# Anegada--BVI



## Yamsailor

Hi Folks,

I will be in the British Virgin Islands next month. I have sailed to Anegada before on vessels less than 50 feet. This time I will be sailing on a 54 footer with an 8' draft. 

Does anybody know if my draft is too deep to get through the channel and stay in the anchorage?

Thanks in advance.


----------



## jackdale

Hi Andrew

I was there last February on a shallow draft power cat. It is shallow. I think an 8 foot draft may be too deep.

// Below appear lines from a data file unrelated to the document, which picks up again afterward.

(** X15. The fields a line is cut into are never empty and hold no ASCII
    white space (tab, line feed, vertical tab, form feed, carriage return,
    space): a trailing carriage return or a run of spaces never ends up
    in the value that is parsed. *)
Theorem Fields_are_words (line : string) :
  Forall (fun f => f <> "" /\ allBytes (fun c => negb (asciiSpace c)) f = true)
         (strings.Fields line).
Proof.
  unfold strings.Fields. now apply scanFields_fields.
Qed.

Section ExpositionLine.

Context {float64 : Type}.
Variable ParseFloat : string -> option float64.
Variable int64_of_float : float64 -> Z.
Variable Get : string -> HttpResult.

(** X16. Among the lines of a 200 answer of the text endpoint, a line
    made of the metric name, anything plain right after it (a label set,
    or more letters of a longer metric name), a space or tab, a plain
    numeral that parses, and then nothing or white space and anything (a
    timestamp, a carriage return), is read, and its value returned
    truncated, provided no line before it starts with the metric name. *)
Theorem exposition_line_is_read
        (config : Config) (content : string) (before after : list string)
        (labels value rest : string) (sep : ascii) (v : float64) :
  Get (metricsURL config) = Response StatusOK (BodyBytes content) ->
  strings.SplitLines content
  = before ++ ((MetricName config ++ labels) ++ String sep (value ++ rest))%string :: after ->
  (forall l, In l before -> strings.HasPrefix l (MetricName config) = false) ->
  plain (MetricName config ++ labels) = true ->
  (MetricName config ++ labels)%string <> "" ->
  asciiSpace sep = true ->
  plain value = true ->
  value <> "" ->
  lineRest rest ->
  ParseFloat value = Some v ->
  queryBlockHeightText ParseFloat int64_of_float Get config = inr (int64_of_float v).
Proof.
  intros Hget Hsplit Hbefore Hfirst Hne Hsep Hvalue Hvne Hrest Hparse.
  unfold queryBlockHeightText. rewrite Hget. cbn [negb]. 
  change (negb (StatusOK =? StatusOK)) with false. cbv iota.
  rewrite Hsplit. clear Hsplit Hget.
  induction before as [|l before IH].
  - cbn [app]. apply scanLines_hit. split.
    + rewrite append_assoc_string. apply HasPrefix_append.
    + destruct (Fields_two_words _ value rest sep Hfirst Hne Hsep Hvalue Hvne Hrest)
        as [more Hf].
      now exists (MetricName config ++ labels)%string, value, more.
  - rewrite <- app_comm_cons, scanLines_skip.
    + apply IH. intros l' Hin. apply Hbefore. now right.
    + intros w [Hpre _]. rewrite (Hbefore l) in Hpre; [discriminate | now left].
Qed.

End ExpositionLine.

Lemma exposition_line_is_read_witness :
  queryBlockHeightText Sample.ParseFloat Sample.int64_of_float
    (Sample.always Scenario.exposition) Sample.defaults = inr 118.
Proof.
  apply (exposition_line_is_read Sample.ParseFloat Sample.int64_of_float
           (Sample.always Scenario.exposition) Sample.defaults Scenario.exposition
           ["# HELP near_indexer_streaming_current_block_height Current height";
            "near_block_processing_time_sum 12.5"]
           ["near_indexer_streaming_current_block_height 7"; ""]
           ("{shard=" ++ Scenario.quote ++ "0" ++ Scenario.quote ++ "}")%string
           "118.0" " 1700000000" " "%char (1180, 1%nat)).
  - reflexivity.
  - reflexivity.
  - intros l [<-|[<-|[]]]; reflexivity.
  - reflexivity.
  - discriminate.
  - reflexivity.
  - reflexivity.
  - discriminate.
  - right. eexists _, _. split; reflexivity.
  - reflexivity.
Defined.

(** ** Startup *)


(** A query interval of zero seconds takes the process down in
    [time.NewTicker]. *)
Lemma zero_interval_panics :
  startup Scenario.ParseDuration Scenario.zeroInterval = TickerPanic.
Proof.
  reflexivity.
Qed.

(** ** Further examples *)

Lemma goroutines_never_overlap_witness :
  goroutines (snd (tick Sample.defaults
                     (fst (run Sample.defaults (fst (start 0 (inr 100) 0))
                             (map Tick (Sample.samples 100 30 30 10))))
                     (Sample.sample 100 330))) = 1%nat
  /\ sleeper (fst (run Sample.defaults (fst (start 0 (inr 100) 0))
                     (map Tick (Sample.samples 100 30 30 10)))) = None.
Proof.
  assert (goroutines (snd (tick Sample.defaults
                             (fst (run Sample.defaults (fst (start 0 (inr 100) 0))
                                     (map Tick (Sample.samples 100 30 30 10))))
                             (Sample.sample 100 330))) = 1%nat) as Hgo
    by (vm_compute; reflexivity).
  split; [exact Hgo|].
  exact (proj2 (goroutines_never_overlap Sample.defaults 0 0 (inr 100)
                  (map Tick (Sample.samples 100 30 30 10) ++ [Tick (Sample.sample 100 330)]))
               (map Tick (Sample.samples 100 30 30 10)) (Sample.sample 100 330) []
               eq_refl Hgo).
Defined.

Lemma panics_exactly_on_short_value_witness :
  exists msg,
    queryBlockHeight Sample.ParseFloat Sample.int64_of_float Sample.shortValue
      (Sample.always "{}") Sample.defaults = Panicked msg.
Proof.
  apply (proj2 (panics_exactly_on_short_value Sample.ParseFloat Sample.int64_of_float
                  Sample.shortValue (Sample.always "{}") Sample.defaults)).
  eexists (BodyBytes "{}"), _, _, _.
  split; [reflexivity|]. split; [reflexivity|]. split; [reflexivity|].
  split; [reflexivity|]. cbn. lia.
Defined.
(** X16: splitting a line of nmcli gives back the fields that were written,
    whatever colons and backslashes they hold, when each of those was
    written with a backslash before it; and a line always gives at least
    one field. *)
Theorem nmcli_fields_round_trip :
  (forall fields,
      fields <> [] -> _split_nmcli_fields (nmcli_line fields) = fields)
  /\ (forall line, _split_nmcli_fields line <> []).
Proof.
  split.
  - intros fields Hne. apply split_fields_line. assumption.
  - intros line. apply split_fields_never_empty.
Qed.

Lemma nmcli_fields_round_trip_witness :
  _split_nmcli_fields (nmcli_line ["*"; "Caf\e:5G"; ""; "WPA2"])
  = ["*"; "Caf\e:5G"; ""; "WPA2"].
Proof.
  apply (proj1 nmcli_fields_round_trip). discriminate.
Defined.

End Nmcli.

(** ** Forms and resends *)

Section Forms.

Import ConfigStore Measurement Engine Claimed Further.
Local Open Scope float_scope.

Lemma form_values_absent {K : Type} form (fields : list (string * K)) :
  (forall field, In field (map fst fields) -> form_get form field = None) ->
  form_values form fields = Ok [].
Proof.
  induction fields as [|[field key] rest IH]; intros H; [reflexivity|].
  cbn [form_values]. rewrite (H field) by (left; reflexivity).
  apply IH. intros f Hf. apply H. right. assumption.
Qed.

Lemma form_values_full {K : Type} form value (fields : list (string * K)) :
  (forall field, In field (map fst fields) ->
     exists text, form_get form field = Some text
                  /\ PyParse.float_of_string text = Some (value field)) ->
  form_values form fields
  = Ok (map (fun fk => (snd fk, in_to_mm (value (fst fk)))) fields).
Proof.
  induction fields as [|[field key] rest IH]; intros H; [reflexivity|].
  cbn [form_values].
  destruct (H field (or_introl eq_refl)) as (text & -> & ->).
  rewrite IH by (intros f Hf; apply H; right; assumption).
  reflexivity.
Qed.
(** Lines 717-729. *)
Definition gimp_config_deserialize `{ConfigEnv}
    (config : option GObject) (scanner : option GScanner)
    (nest_level : gint) (data : gpointer) : M World bool :=
  with_config config false (fun o iface =>
    call_deserialize iface o scanner nest_level data).

Local Close Scope config_scope.

(** ** Specification vocabulary for the config interface *)

(** What a deserializer does once the callback is reached with
    [scanner]: the callback runs between freeze and thaw, the scanner is
    destroyed, and a FALSE result is returned only past the assertion
    [error == NULL || *error != NULL]. *)
Definition deserialize_outcome `{ConfigEnv}
    (iface : GimpConfigInterface World) (o : GObject)
    (scanner : option GScanner) (data : gpointer) (error : bool)
    (st : State World) : Outcome World bool :=
  let '(success, w) :=
    deserialize iface o scanner 0 data (g_object_freeze_notify o (world st)) in
  let w' := gimp_scanner_destroy scanner (g_object_thaw_notify o w) in
  let st' :=
    {| world := w';
       calls := calls st ++ [Call_deserialize o scanner 0 data] |} in
  if success then Returns true st'
  else if negb error || error_is_set w' then Returns false st'
  else Aborts st'.

(** The property test of [equal_loop] for one property of [a]: the
    values compare equal, or the property is an aggregate object
    property of a GimpConfig type whose values are equal as configs. *)
Definition property_equal `{ConfigEnv} (b : GObject)
    (p : GParamSpec * GValue) : Prop :=
  let '(spec, a_value) := p in
  let b_value := g_object_get_property b spec in
  g_param_values_cmp spec a_value b_value = 0
  \/ (has_flag (pspec_flags spec) GIMP_CONFIG_PARAM_AGGREGATE = true
      /\ G_IS_PARAM_SPEC_OBJECT spec = true
      /\ GIMP_IS_CONFIG_TYPE_of spec = true
      /\ gimp_config_is_equal_to (g_value_get_object a_value)
           (g_value_get_object b_value) = true).

Definition readable `{ConfigEnv} (p : GParamSpec * GValue) : bool :=
  has_flag (pspec_flags (fst p)) G_PARAM_READABLE.

(** [a] with the non-readable properties removed. *)
Definition readable_part `{ConfigEnv} (a : GObject) : GObject :=
  match a with
  | G_Object addr t props => G_Object addr t (filter readable props)
  end.

(** The environment with the booleans returned by the [serialize]
    callbacks and by [gimp_config_writer_finish] replaced by [ser] and
    [fin] of them; the effects stay. *)
Definition with_results (ser fin : bool -> bool) (env : ConfigEnv)
  : ConfigEnv := {|
  World := @World env;
  G_PARAM_READABLE := @G_PARAM_READABLE env;
  GIMP_CONFIG_PARAM_AGGREGATE := @GIMP_CONFIG_PARAM_AGGREGATE env;
  config_iface := fun t =>
    match @config_iface env t with
    | Some i =>
        Some {| serialize := fun o w d wd =>
                  let '(r, wd') := serialize i o w d wd in (ser r, wd');
                deserialize := deserialize i;
                equal := equal i |}
    | None => None
    end;
  g_param_values_cmp := @g_param_values_cmp env;
  error_is_set := @error_is_set env;
  gimp_config_writer_new_file := @gimp_config_writer_new_file env;
  gimp_config_writer_new_string := @gimp_config_writer_new_string env;
  gimp_config_writer_finish := fun w footer error wd =>
    let '(r, wd') := @gimp_config_writer_finish env w footer error wd in
    (fin r, wd');
  g_string_new := @g_string_new env;
  g_string_free := @g_string_free env;
  gimp_scanner_new_file := @gimp_scanner_new_file env;
  gimp_scanner_new_gfile := @gimp_scanner_new_gfile env;
  gimp_scanner_new_stream := @gimp_scanner_new_stream env;
  gimp_scanner_new_string := @gimp_scanner_new_string env;
  gimp_scanner_destroy := @gimp_scanner_destroy env;
  g_object_freeze_notify := @g_object_freeze_notify env;
  g_object_thaw_notify := @g_object_thaw_notify env;
  G_IS_FILE := @G_IS_FILE env;
  G_IS_INPUT_STREAM := @G_IS_INPUT_STREAM env
|}.

(** ** A small configuration system to run the interface on *)

Record ExWorld := {
  ex_error : bool;           (* *error != NULL *)
  ex_text : string;          (* what the writers have written *)
  ex_frozen : Z              (* freeze count of the config *)
}.

Definition ex_write (s : string) (w : ExWorld) : ExWorld :=
  {| ex_error := ex_error w; ex_text := (ex_text w ++ s)%string;
     ex_frozen := ex_frozen w |}.

Definition ex_fail (error : bool) (w : ExWorld) : ExWorld :=
  {| ex_error := ex_error w || error; ex_text := ex_text w;
     ex_frozen := ex_frozen w |}.

Definition ex_freeze (d : Z) (w : ExWorld) : ExWorld :=
  {| ex_error := ex_error w; ex_text := ex_text w;
     ex_frozen := ex_frozen w + d |}.

(** Type 1 writes its text but reports failure when serializing, and
    deserializes only from an existing scanner, raising the error
    otherwise; type 2 has an [equal] and a [deserialize] of its own, which
    does not read the scanner. *)
Definition ex_iface (own : bool) : GimpConfigInterface ExWorld := {|
  serialize := fun _ _ _ w => (false, ex_write "(width 3)" w);
  deserialize := fun _ scanner _ _ w =>
    match scanner with
    | Some _ => (true, w)
    | None => if own then (true, w) else (false, ex_fail true w)
    end;
  equal := if own then class_equal (fun _ _ => true) else default_equal
|}.

Definition ex_values_cmp (spec : GParamSpec) (v1 v2 : GValue) : Z :=
  match v1, v2 with
  | GV_data x, GV_data y => x - y
  | GV_object (Some (G_Object p _ _)), GV_object (Some (G_Object q _ _)) =>
      p - q
  | GV_object None, GV_object None => 0
  | _, _ => 1
  end.

Definition example_config : ConfigEnv := {|
  World := ExWorld;
  G_PARAM_READABLE := 1;
  GIMP_CONFIG_PARAM_AGGREGATE := 512;
  config_iface := fun t =>
    if t =? 1 then Some (ex_iface false)
    else if t =? 2 then Some (ex_iface true)
    else None;
  g_param_values_cmp := ex_values_cmp;
  error_is_set := ex_error;
  gimp_config_writer_new_file := fun name _ _ error w =>
    if String.eqb name "/nonexistent/gimprc" then (None, ex_fail error w)
    else (Some 10, w);
  gimp_config_writer_new_string := fun _ w => (11, w);
  gimp_config_writer_finish := fun _ _ _ w => (true, w);
  g_string_new := fun w => (20, w);
  g_string_free := fun _ w => (ex_text w, w);
  gimp_scanner_new_file := fun name error w =>
    if String.eqb name "/nonexistent/gimprc" then (None, ex_fail error w)
    else (Some 30, w);
  gimp_scanner_new_gfile := fun _ _ w => (Some 31, w);
  gimp_scanner_new_stream := fun _ _ w => (Some 32, w);
  gimp_scanner_new_string := fun _ _ _ w => (Some 33, w);
  gimp_scanner_destroy := fun _ w => w;
  g_object_freeze_notify := fun _ => ex_freeze 1;
  g_object_thaw_notify := fun _ => ex_freeze (-1);
  G_IS_FILE := fun f => match f with Some _ => true | None => false end;
  G_IS_INPUT_STREAM := fun i => match i with Some _ => true | None => false end
|}.

Definition ex_world : ExWorld :=
  {| ex_error := false; ex_text := EmptyString; ex_frozen := 0 |}.

Definition ex_state : State ExWorld := {| world := ex_world; calls := [] |}.

Definition spec_width : GParamSpec :=
  {| pspec_name := "width"; pspec_flags := 3; pspec_value_type := 24;
     G_IS_PARAM_SPEC_OBJECT := false |}.

Definition spec_secret : GParamSpec :=
  {| pspec_name := "secret"; pspec_flags := 2; pspec_value_type := 24;
     G_IS_PARAM_SPEC_OBJECT := false |}.

Definition spec_child : GParamSpec :=
  {| pspec_name := "child"; pspec_flags := 515; pspec_value_type := 1;
     G_IS_PARAM_SPEC_OBJECT := true |}.

Definition ex_leaf (addr width : Z) : GObject :=
  G_Object addr 1 [(spec_width, GV_data width)].

Definition ex_config (addr width secret : Z) (child : option GObject)
  : GObject :=
  G_Object addr 1
    [(spec_width, GV_data width); (spec_secret, GV_data secret);
     (spec_child, GV_object child)].

Definition not_a_config : GObject := G_Object 900 7 [].

(* ------------------------------------------------------------------ *)
(** ** Further vocabulary for the search dialog                         *)
(* ------------------------------------------------------------------ *)

(** Successive insertions, as a sequence of calls of the insertion loop
    of [action_search_add_to_results_list] performs them. *)
Definition insert_all (rows store : list Row) : list Row :=
  fold_left (fun st r => results_insert r st) rows store.

Definition in_section (s : gint) (r : Row) : bool := COLUMN_SECTION r =? s.

(** The row the body of the loop over a group adds for [action], if any
    (lines 602-646 with the test of lines 447-453). *)
Definition candidate_of `{GLibText} `{ActionEnv}
    (keyword : option string) (history_actions : list GtkAction)
    (uninit : gint) (gimp : Gimp) (action : GtkAction) : list Row :=
  let name := gtk_action_get_name action in
  if gimp_action_history_excluded_action name
     && negb (String.eqb name "plug-in-repeat")
     && negb (String.eqb name "plug-in-reshow")
  then []
  else if negb (gtk_action_is_sensitive action)
          && negb (config_search_show_unavailable gimp)
  then []
  else
    match action_search_match_keyword action keyword (Some uninit) gimp with
    | (true, section) =>
        if is_redundant history_actions name then []
        else if has_label action
        then [row_of action (match section with Some s => s | None => uninit end)]
        else []
    | (false, _) => []
    end.

(** The rows a search adds, in the order it adds them: the history
    actions, then the actions of the groups. *)
Definition candidate_rows `{GLibText} `{ActionEnv}
    (keyword : option string) (gimp : Gimp) (uninit : gint) : list Row :=
  history_rows keyword gimp
  ++ flat_map
       (flat_map
          (candidate_of keyword
             (gimp_action_history_search gimp action_search_match_keyword
                keyword)
             uninit gimp))
       image_manager_action_groups.

(** [action] is listed below the history with section [s]: it is not
    excluded from the search, it is available or unavailable actions are
    shown, it matches with section [s], it is not in the history, and
    its label is not empty. *)
Definition listed `{GLibText} `{ActionEnv}
    (keyword : option string) (gimp : Gimp) (action : GtkAction) (s : gint)
  : Prop :=
  (gimp_action_history_excluded_action (gtk_action_get_name action) = false
   \/ gtk_action_get_name action = "plug-in-repeat"
   \/ gtk_action_get_name action = "plug-in-reshow")
  /\ (gtk_action_is_sensitive action = true
      \/ config_search_show_unavailable gimp = true)
  /\ (forall u, action_search_match_keyword action keyword (Some u) gimp
                = (true, Some s))
  /\ (forall h,
         In h (gimp_action_history_search gimp action_search_match_keyword
                 keyword) ->
         gtk_action_get_name h <> gtk_action_get_name action)
  /\ has_label action = true.
(** C3.  If at most one row carries a url [u], then after any sequence
    of seed and clear operations at most one row carries [u]: the
    existence check of the loop is what keeps a second row out, the
    INSERT itself would add one. *)
Theorem one_record_per_url (ops : list operation) (db : Database) (u : string) :
  url_count u db <= 1 -> url_count u (run_operations ops db) <= 1.
Proof.
  revert db. induction ops as [|o ops IH]; intros db H; [exact H|].
  cbn [run_operations fold_left]. apply IH.
  destruct o; cbn [run_operation].
  - now apply url_count_seed_le.
  - pose proof (url_count_clear_le u db). lia.
Qed.

Lemma one_record_per_url_witness :
  url_count "http://host.docker.internal:3000/ping" empty_db <= 1
  /\ url_count "http://host.docker.internal:3000/ping"
       (run_operations [Seed; Seed; Clear; Seed] empty_db) <= 1.
Proof.
  split; [vm_compute; lia|].
  apply (one_record_per_url [Seed; Seed; Clear; Seed] empty_db).
  vm_compute. lia.
Defined.

(** ** The natural key *)

(** C4.  Definitions with different paths have different urls; the
    WHERE clause of the existence query selects a row exactly when the
    row's url is byte-equal to the definition's url; and the loop skips
    a definition exactly when the storage holds such a row. *)
Theorem natural_key_correct (d1 d2 : Def.t) (r : Row.t) (st : SeedState) :
  (Def.path d1 <> Def.path d2 -> monitor_url d1 <> monitor_url d2)
  /\ (where_url (monitor_url d1) r = true <->
      Row.url r = Some (monitor_url d1))
  /\ (skipped (seed_step st d1) = S (skipped st) <->
      exists r', In r' (monitor (st_db st))
                 /\ Row.url r' = Some (monitor_url d1)).
Proof.
  split; [|split].
  - intros Hp Hu. apply Hp. now apply monitor_url_inj.
  - apply where_url_spec.
  - rewrite <- has_url_in.
    seed_cases st d1; cbn [skipped]; split; trivial; try discriminate;
      intros H; exfalso; now apply (n_Sn (skipped st)).
Qed.

Lemma natural_key_correct_witness :
  Def.path (plain "Ping" "/ping" "Simple ping/pong")
    <> Def.path (plain "Health Check" "/health" "Detailed health check response")
  /\ monitor_url (plain "Ping" "/ping" "Simple ping/pong")
       <> monitor_url (plain "Health Check" "/health"
                             "Detailed health check response").
Proof.
  split; [cbn; discriminate|].
  apply (proj1 (natural_key_correct
                  (plain "Ping" "/ping" "Simple ping/pong")
                  (plain "Health Check" "/health"
                         "Detailed health check response")
                  (row_of_def 1 (plain "Ping" "/ping" "Simple ping/pong"))
                  (mkSeedState empty_db 0 0 [] false))).
  cbn. discriminate.
Defined.

(** ** Summary on empty storage *)

Lemma main_unfold argv db :
  main argv (Some db) =
  let args := skipn 2 argv in
  let c1 := if shouldClear args then clearMonitors db else (db, []) in
  let c2 := if shouldForce args then clearMonitors (fst c1) else (fst c1, []) in
  let s := seedMonitors (fst c2) in
  if seedMonitors_throws (fst c2) then
    (1%Z, Some (fst s),
     [LogBanner] ++ snd c1 ++ snd c2 ++ snd s ++ [LogUncaught])
  else
    (0%Z, Some (fst s),
     [LogBanner] ++ snd c1 ++ snd c2 ++ snd s
       ++ [LogTotal (count_monitors (fst s)); LogComplete]).
Proof.
  unfold main. cbv zeta.
  destruct (if shouldClear (skipn 2 argv) then clearMonitors db else (db, []))
    as [db1 out1].
  cbn [fst snd].
  destruct (if shouldForce (skipn 2 argv) then clearMonitors db1 else (db1, []))
    as [db2 out2].
  cbn [fst snd].
  destruct (seedMonitors db2) as [db3 out3]. reflexivity.
Qed.

(** [main] in terms of the state in which it calls [seedMonitors]. *)
Lemma main_before_seed argv db :
  main argv (Some db) =
  let b := before_seed argv db in
  let s := seedMonitors (fst b) in
  if seedMonitors_throws (fst b) then
    (1%Z, Some (fst s), [LogBanner] ++ snd b ++ snd s ++ [LogUncaught])
  else
    (0%Z, Some (fst s),
     [LogBanner] ++ snd b ++ snd s
       ++ [LogTotal (count_monitors (fst s)); LogComplete]).
Proof.
  rewrite main_unfold. unfold before_seed. cbv zeta. cbn [fst snd].
  now rewrite <- !app_assoc.
Qed.
(** * LoSoTo [flagstation]: station flagging of calibration solutions

    A shallow embedding of [losoto/operations/flagstation.py]: the two
    per-station flaggers [_flag_resid] and [_flag_bandpass], the spline
    evaluator [_B] / [_bspline] they rest on, and the driver [run].

    NumPy's float64 is Rocq's primitive binary64 [float].  Arrays are
    total index functions together with their shape; a view
    ([weights[:, :, pol]]) is modelled by writing through to its base.
    The NumPy / SciPy routines the module calls (reductions, logarithm,
    complex exponential, the bounded least-squares fit) are the fields
    of one interface record, [numlib]; every general statement below
    holds for all of its implementations.

    Of a log message the text is not modelled, and neither are the
    percentages computed for it alone (lines 123-126, 447-458: the
    division is by the size of a slice that is then not empty); the
    station name [ants[s]] it is made of is looked up, as that can
    raise.  Not modelled: the plots and the pool of worker processes;
    NumPy is the one the module was written for ([np.product],
    [np.warnings]). *)

From Stdlib Require Import Floats ZArith List String Ascii Bool Arith Lia.
From Stdlib Require Import FunctionalExtensionality.
Import ListNotations.
Set Warnings "-inexact-float".

(** ** Python and NumPy vocabulary *)

Module Py.

(** The exceptions that can leave the code under study. *)
Inductive exn : Type :=
| SystemExit (code : Z)
| ZeroDivisionError
| IndexError
| AssertionError
| RuntimeError
| ValueError
| TypeError
| NameError.

Inductive result (A : Type) : Type :=
| Ok (a : A)
| Raise (e : exn).
Arguments Ok {A} a.
Arguments Raise {A} e.

Definition bind {A B : Type} (x : result A) (k : A -> result B) : result B :=
  match x with
  | Ok a => k a
  | Raise e => Raise e
  end.

(** [str.lower()] on byte strings. *)
Definition lower_ascii (c : ascii) : ascii :=
  let n := nat_of_ascii c in
  if ((65 <=? n) && (n <=? 90))%nat then ascii_of_nat (n + 32) else c.

Fixpoint lower (s : string) : string :=
  match s with
  | EmptyString => EmptyString
  | String c r => String (lower_ascii c) (lower r)
  end.

(** [x in xs] for a list of strings. *)
Definition str_in (x : string) (xs : list string) : bool :=
  existsb (String.eqb x) xs.

(** [float(n)] for a length or a size. *)
Definition py_float (n : nat) : float :=
  PrimFloat.of_uint63 (Uint63.of_Z (Z.of_nat n)).

(** The builtin [min(a, b)]: the first argument unless the second is
    smaller. *)
Definition py_min (a b : float) : float :=
  if (b <? a)%float then b else a.

(** Division of two Python floats. *)
Definition py_div (a b : float) : result float :=
  if (b =? 0)%float then Raise ZeroDivisionError else Ok (a / b)%float.

(** The builtin [sum] over a float array: left to right from [0]. *)
Definition py_sum (l : list float) : float :=
  fold_left PrimFloat.add l 0%float.

(** [w == 0.0] *)
Definition is_zero (w : float) : bool := (w =? 0)%float.

Definition map2 {A B C : Type} (f : A -> B -> C) (l : list A) (m : list B) : list C :=
  map (fun ab => f (fst ab) (snd ab)) (combine l m).

End Py.
Import Py.

Notation "x <- e ;; k" := (Py.bind e (fun x => k))
  (at level 100, e at next level, right associativity).

(** ** Arrays *)

(** A two-axis array [time, freq]. *)
Record array2 : Type := mk2 {
  dims2 : nat * nat;
  get2 : nat -> nat -> float
}.

(** A three-axis array [time, freq, pol]: one station's slice. *)
Record array3 : Type := mk3 {
  dims3 : nat * nat * nat;
  get3 : nat -> nat -> nat -> float
}.

Definition index2 : Type := (nat * nat)%type.

(** All indices of a shape, in row-major order. *)
Definition indices2 (d : nat * nat) : list index2 :=
  flat_map (fun t => map (pair t) (seq 0 (snd d))) (seq 0 (fst d)).

Definition index2_eqb (i j : index2) : bool :=
  ((fst i =? fst j) && (snd i =? snd j))%nat.

Definition mem2 (i : index2) (l : list index2) : bool :=
  existsb (index2_eqb i) l.

(** [np.where(cond)] over a two-axis array. *)
Definition np_where2 (cond : nat -> nat -> bool) (d : nat * nat) : list index2 :=
  filter (fun i => cond (fst i) (snd i)) (indices2 d).

(** [a.flatten()] *)
Definition flatten2 (a : array2) : list float :=
  map (fun i => get2 a (fst i) (snd i)) (indices2 (dims2 a)).

(** [np.all(cond(a))] *)
Definition np_all2 (cond : float -> bool) (a : array2) : bool :=
  forallb (fun i => cond (get2 a (fst i) (snd i))) (indices2 (dims2 a)).

Definition np_all3 (cond : float -> bool) (a : array3) : bool :=
  let '(nt, nf, npol) := dims3 a in
  forallb (fun i => forallb (fun p => cond (get3 a (fst i) (snd i) p)) (seq 0 npol))
          (indices2 (nt, nf)).

(** [a[idx] = v] for an index list produced by [np.where]. *)
Definition assign_at (idx : list index2) (v : float) (a : array2) : array2 :=
  mk2 (dims2 a) (fun t f => if mem2 (t, f) idx then v else get2 a t f).

Definition map_array2 (g : float -> float) (a : array2) : array2 :=
  mk2 (dims2 a) (fun t f => g (get2 a t f)).

(** [a[:, :, pol]] *)
Definition slice_pol (a : array3) (pol : nat) : array2 :=
  let '(nt, nf, _) := dims3 a in
  mk2 (nt, nf) (fun t f => get3 a t f pol).

(** [a[:, :, pol] = s] *)
Definition set_pol (a : array3) (pol : nat) (s : array2) : array3 :=
  mk3 (dims3 a) (fun t f p => if (p =? pol)%nat then get2 s t f else get3 a t f p).

(** [a[:, :, pol] = v] *)
Definition fill_pol (a : array3) (pol : nat) (v : float) : array3 :=
  mk3 (dims3 a) (fun t f p => if (p =? pol)%nat then v else get3 a t f p).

I came across these instructions on getting to and into Anageda.

Navigating to Anegada

Jack


----------



## Minnewaska

Anegada is just a huge sandbar, unlike the other BVI islands, which are volcanic. The shifting sand changes the bottom contour and the official charts are even out of date. I think 8ft draft is pushing your luck.

Navigating to Anegada


----------



## stantale

Can't answer your question with authority, but we sailed to Anegada in December 2009 with just shy of 6'. Never touched but it was _really_ shallow at times, in places you wouldn't think going by local/online knowledge. As Minnewaska says, it is ever shifting and the buoys tend to wander around (or away) so what's on the chart is not what's on the water - that's the real issue.

I windsurfed about 30 ft from the boat, the fin hit the sand and I went flying. It's the first time I sprained my ankle by falling into the ocean.

Not saying it can't be done, but if you do attempt it, make sure the gps track is on and take it really really slowly. The lobster is, without question, well worth 8 hours of pushing, towing and insurance forms.

-s


----------



## tomaz_423

We have done it with 5 feet 7 inches when we were there a few years ago. It was shallow, but we had more then 3 inches of water under our keel. 
If you are in doubt you can always take the west anchorage.
And of course - do not enter inside anchorage unless you have excellent visibility and smooth water.


----------



## Minnewaska

stantale said:


> ......if you do attempt it, make sure the gps track is on and take it really really slowly.....


Be careful with a GPS. I've read they use the Admiralty charts as data, which are outdated, due to shifting shoals.


----------



## KindOfBlue

I think that most boats that draw that much go past the main channel and anchor a bit further to the north. It's much more open over there, so try to plan your stay when the swell and wind blown chop is down.


----------



## stantale

Agreed, my answer was misleading, apologies - I meant use the gps track to back out if you do run aground. Electronic charts will definitely be of no use.

stantale


----------



## billyruffn

I visited Anegada last year in November. We draw 7 ft and had no problem with depth in the channel or anchorage. I don't remember, but I think the depths in the anchorage were 10-12 ft.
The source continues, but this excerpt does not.